Avoidance Advice: Always wear a seat belt, never drink and drive, always drive defensively and don’t drive if you are not well rested.
Bicycling: accidents and deaths also rise in the summer. 85% of bike fatalities are head injuries.
Avoidance: Always wear a helmet when riding and don’t forget the rules of the road require you ride with traffic. Stick to bike lanes, but always be aware of your surroundings and nearby traffic.
Drowning: Last year we lost 3,000 of our citizens in drowning accidents. Many were during the summer months.
Avoidance: If you are not familiar with your swimming environment, i.e. beach, waterhole, etc. be extremely careful. Never dive into unknown waters. Always be aware of tides, currents, etc. Swim with a buddy. And parents, always-and we mean 100% of the time-supervise your swimming pool.
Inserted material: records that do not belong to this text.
(** X20.  [Middleware] starts the request span, named by method and
    route, makes a handle on the context that carries this span, gives it
    the fields [method], [path], [ip], [ua] in this order, and hands the
    rest of the chain a request context from which [FromGin] returns that
    very handle.  The handle has not started a span of its own.  When the
    chain returns, the request span is ended. *)
Theorem Middleware_hands_over_the_handle
    (nm : string) (rq : RequestInfo) (c : gin_Context) (w : World) :
  let s := length (spans w) in
  let q := length (heap w) in
  let c' := mk_gin_Context (mkContext (Some s) (Some (Some q))) in
  let w1 := middleware_world nm rq c w in
  exists hq,
    heap w1 !! q = Some hq /\
    map Field_key (fields hq) = ["method"; "path"; "ip"; "ua"] /\
    keys (attrs hq) = ["method"; "path"; "ip"; "ua"] /\
    span hq = None /\ ctx_span (ctx hq) = Some s /\
    (sp_name <$> spans w1 !! s) = Some (Method rq +:+ " " +:+ FullPath rq) /\
    (sp_parent <$> spans w1 !! s) = Some (ctx_span (Request_Context c)) /\
    (forall l nm', EotelGo.FromGin l c' nm' w1 = Ok (Some q) w1) /\
    forall next w2,
      next c' w1 = Ok tt w2 ->
      EotelGo.Middleware nm rq c next w = Ok tt (span_ended s w2).
Proof.
  intros s q c' w1. subst s q c' w1. exists (middleware_handle nm rq c w).
  split; [apply lookup_alloc|].
  split; [reflexivity|]. split; [reflexivity|]. split; [reflexivity|]. split; [reflexivity|].
  split; [unfold middleware_world; cbn [spans set_spans set_heap];
          by rewrite list_lookup_middle|].
  split; [unfold middleware_world; cbn [spans set_spans set_heap];
          by rewrite list_lookup_middle|].
  split; [done|].
  intros next w2 Hnext. rewrite Middleware_exact. unfold defer_call. by rewrite Hnext.
Qed.

Lemma Middleware_hands_over_the_handle_witness :
  let w := empty_world example_cfg in
  let rq := mkRequestInfo "GET" "/cart/:id" "/cart/7" "10.0.0.1" "curl" in
  let c := mk_gin_Context context_Background in
  EotelGo.Middleware "http" rq c (fun _ => (mret tt : M unit)) w =
    Ok tt (span_ended 0%nat (middleware_world "http" rq c w)).
Proof.
  intros w rq c.
  destruct (Middleware_hands_over_the_handle "http" rq c w)
    as (hq & _ & _ & _ & _ & _ & _ & _ & _ & H).
  exact (H (fun _ => (mret tt : M unit)) (middleware_world "http" rq c w) eq_refl).
Defined.

(** X21.  [Middleware] does not recover a panic of the chain: the
    statement [defer logger.RecoverPanic(c)] only builds the recovering
    closure, it never runs it.  A panic raised by the rest of the chain
    leaves [Middleware] as the same panic; between them the middleware
    logs nothing and does not abort the request; the request span is
    still ended. *)
Theorem Middleware_does_not_recover
    (nm : string) (rq : RequestInfo) (c : gin_Context) (w : World)
    (next : gin_Context -> M unit) (v : any) (w2 : World) :
  let s := length (spans w) in
  let q := length (heap w) in
  let c' := mk_gin_Context (mkContext (Some s) (Some (Some q))) in
  let w1 := middleware_world nm rq c w in
  next c' w1 = Panicked v w2 ->
  EotelGo.Middleware nm rq c next w = Panicked v (span_ended s w2) /\
  aborts w1 = aborts w /\ zap_out w1 = zap_out w /\
  aborts (span_ended s w2) = aborts w2 /\ zap_out (span_ended s w2) = zap_out w2.
Proof.
  intros s q c' w1 Hnext. subst s q c' w1. split; [|done].
  rewrite Middleware_exact. unfold defer_call. by rewrite Hnext.
Qed.

Lemma Middleware_does_not_recover_witness :
  let w := empty_world example_cfg in
  let rq := mkRequestInfo "GET" "/cart/:id" "/cart/7" "10.0.0.1" "curl" in
  exists w',
    EotelGo.Middleware "http" rq (mk_gin_Context context_Background)
      (fun _ => panic (AnyString "boom")) w = Panicked (AnyString "boom") w' /\
    aborts w' = [] /\ zap_out w' = [].
Proof.
  intros w rq.
  destruct (Middleware_does_not_recover "http" rq (mk_gin_Context context_Background) w
              (fun _ => panic (AnyString "boom")) (AnyString "boom") _ eq_refl)
    as (Hrun & _ & _ & Ha & Hz).
  eexists. split; [exact Hrun|]. split; [exact Ha|exact Hz].
Defined.

(** * Initialisation (init.go) *)

(** X22.  [InitEOTEL] replaces the global configuration before anything
    can fail: whatever the outcome, in both init files, the configuration
    in force afterwards is the one passed in, and nothing else of the
    handle's world has changed. *)
Theorem InitEOTEL_sets_config_even_on_failure
    (env : InitEnv) (c : Config) (w : World) (pr : Providers) :
  (InitEOTEL env c w pr).2.1 = set_globalCfg c w /\
  (InitEOTEL_part_000 env c w pr).2.1 = set_globalCfg c w.
Proof.
  unfold InitEOTEL, InitEOTEL_part_000.
  destruct (resource_New env), (EnableTracing c), (otlptracegrpc_New env),
    (EnableMetrics c), (otlpmetricgrpc_New env); done.
Qed.

(** X23.  [InitEOTEL] fails exactly when [resource.New] fails, or tracing
    is enabled and the trace exporter fails, or metrics are enabled and
    the metric exporter fails; a failing [sentry.Init] is only printed.
    It returns a shutdown function exactly when it does not fail.  The
    same holds of both init files. *)
Theorem InitEOTEL_fails_iff
    (env : InitEnv) (c : Config) (w : World) (pr : Providers) :
  let fails :=
    resource_New env ≠ None \/
    (EnableTracing c = true /\ otlptracegrpc_New env ≠ None) \/
    (EnableMetrics c = true /\ otlpmetricgrpc_New env ≠ None) in
  ((InitEOTEL env c w pr).1.2 ≠ None <-> fails) /\
  ((InitEOTEL env c w pr).1.1 = None <-> fails) /\
  ((InitEOTEL_part_000 env c w pr).1.2 ≠ None <-> fails) /\
  ((InitEOTEL_part_000 env c w pr).1.1 = None <-> fails).
Proof.
  unfold InitEOTEL, InitEOTEL_part_000.
  destruct (resource_New env), (EnableTracing c), (otlptracegrpc_New env),
    (EnableMetrics c), (otlpmetricgrpc_New env); cbn; naive_solver.
Qed.

(** X24.  A late failure leaves the earlier setup in place: when the
    metric exporter fails after tracing was set up, [InitEOTEL] of
    src/init.go returns the error, the tracer provider stays installed and
    [globalTracer] stays set, while [globalMeter] is not set.  On success
    the tracer (meter) provider is installed exactly when tracing
    (metrics) is enabled, [globalTracer] and [globalMeter] are set in
    either case, and the shutdown function returns nil and flushes sentry
    exactly when sentry is enabled. *)
Theorem InitEOTEL_installs
    (env : InitEnv) (c : Config) (w : World) (pr : Providers) :
  tracer_provider_set pr = false -> meter_provider_set pr = false ->
  globalMeter pr = None ->
  resource_New env = None -> otlptracegrpc_New env = None ->
  let r := InitEOTEL env c w pr in
  (EnableTracing c = true -> EnableMetrics c = true -> otlpmetricgrpc_New env ≠ None ->
   r.1.2 ≠ None /\ tracer_provider_set r.2.2 = true /\ meter_provider_set r.2.2 = false /\
   globalTracer r.2.2 = Some (otel_Tracer (ServiceName c)) /\ globalMeter r.2.2 = None) /\
  (otlpmetricgrpc_New env = None ->
   exists sd, r.1 = (Some sd, None) /\
     tracer_provider_set r.2.2 = EnableTracing c /\
     meter_provider_set r.2.2 = EnableMetrics c /\
     globalTracer r.2.2 = Some (otel_Tracer (ServiceName c)) /\
     globalMeter r.2.2 = Some (otel_Meter (ServiceName c)) /\
     forall pr', (run_Shutdown sd pr').1 = None /\
       sentry_flushes (run_Shutdown sd pr').2 =
         if EnableSentry c then S (sentry_flushes pr') else sentry_flushes pr').
Proof.
  intros Ht Hm Hg Hr Hte. unfold InitEOTEL, init_sentry. rewrite Hr, Hte. split.
  - intros -> -> Hme. destruct (otlpmetricgrpc_New env); [|done]. cbn. by rewrite Hg.
  - intros ->. exists (flush_when (EnableSentry c)).
    destruct (EnableTracing c), (EnableMetrics c), (EnableSentry c), (sentry_Init env);
      cbn; rewrite ?Ht, ?Hm; done.
Qed.

Lemma InitEOTEL_installs_witness :
  let env := mkInitEnv None None (Some "connection refused") None in
  let pr := mkProviders false false None None [] 0 in
  let r := InitEOTEL env example_cfg (empty_world quiet_cfg) pr in
  r.1.2 ≠ None /\ tracer_provider_set r.2.2 = true /\ meter_provider_set r.2.2 = false.
Proof.
  intros env pr r.
  destruct (InitEOTEL_installs env example_cfg (empty_world quiet_cfg) pr
              eq_refl eq_refl eq_refl eq_refl eq_refl) as [H _].
  destruct (H eq_refl eq_refl ltac:(discriminate)) as (H1 & H2 & H3 & _).
  split; [exact H1|]. split; [exact H2|exact H3].
Defined.

(** * src/eotel.go never sets a span status *)

Lemma marks_error_app cs1 cs2 :
  marks_error (cs1 ++ cs2) = marks_error cs1 || marks_error cs2.
Proof. unfold marks_error. apply existsb_app. Qed.

Ltac status_frame_tac :=
  intros w s; munfold; cbn -[lookup insert alter length bool_decide calls_of];
  repeat (case_match; simplify_eq; cbn -[lookup insert alter length bool_decide calls_of]);
  try done.

Lemma status_frame_load l : status_frame (load l).
Proof. unfold load. status_frame_tac. Qed.
Lemma status_frame_store l f : status_frame (store l f).
Proof. unfold store. status_frame_tac. Qed.
Lemma status_frame_cfg : status_frame cfg.
Proof. status_frame_tac. Qed.
Lemma status_frame_zap_switch lg level msg fs : status_frame (zap_switch lg level msg fs).
Proof. unfold zap_switch, zap_Fatal, zap_write. status_frame_tac. Qed.
Lemma status_frame_counter_Add c n level : status_frame (counter_Add c n level).
Proof. unfold counter_Add. status_frame_tac. Qed.
Lemma status_frame_histogram_Record x d level : status_frame (histogram_Record x d level).
Proof. unfold histogram_Record. status_frame_tac. Qed.
Lemma status_frame_Exporter_Send e level msg t s' :
  status_frame (Exporter_Send e level msg t s').
Proof. unfold Exporter_Send. status_frame_tac. Qed.
Lemma status_frame_Exporter_CaptureError x e tags extras :
  status_frame (Exporter_CaptureError x e tags extras).
Proof. unfold Exporter_CaptureError, CaptureError. status_frame_tac. Qed.
Lemma status_frame_span_SpanContext s' : status_frame (span_SpanContext s').
Proof. unfold span_SpanContext. status_frame_tac. Qed.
Check with the local YMCA for swimming lessons or a refresher.
Insect Bites: Some American’s will remember the summertime threat of polio. While it has all but vanished, it has been replaced by other just threats such as the West Nile virus, encephalitis/meningitis and Lyme disease, that can be fatal. These generally manifest themselves during the summer.
Avoidance: These diseases are borne by summer mosquitoes and ticks. Avoid bare legs and arms in vegetated areas and use a repellent…this can mean your own backyard especially during dawn and dusk hours.
Sunburn: Need we explain…sunburn is at best uncomfortable and at worse a medical emergency with serious consequences.
Avoidance: Always use a very high number sunscreen, we recommend 50 SPF or above and enjoy it in smaller doses. Make sure you stay hydrated by always having water nearby.
Boating: Always participate with a seasoned boating person. Don’t venture out with the un-informed. Be certain you have safety gear on board such as life vests, signaling equipment, and the ability to communicate. When swimming from the boat, be certain someone always remains in the boat and is on “watch”.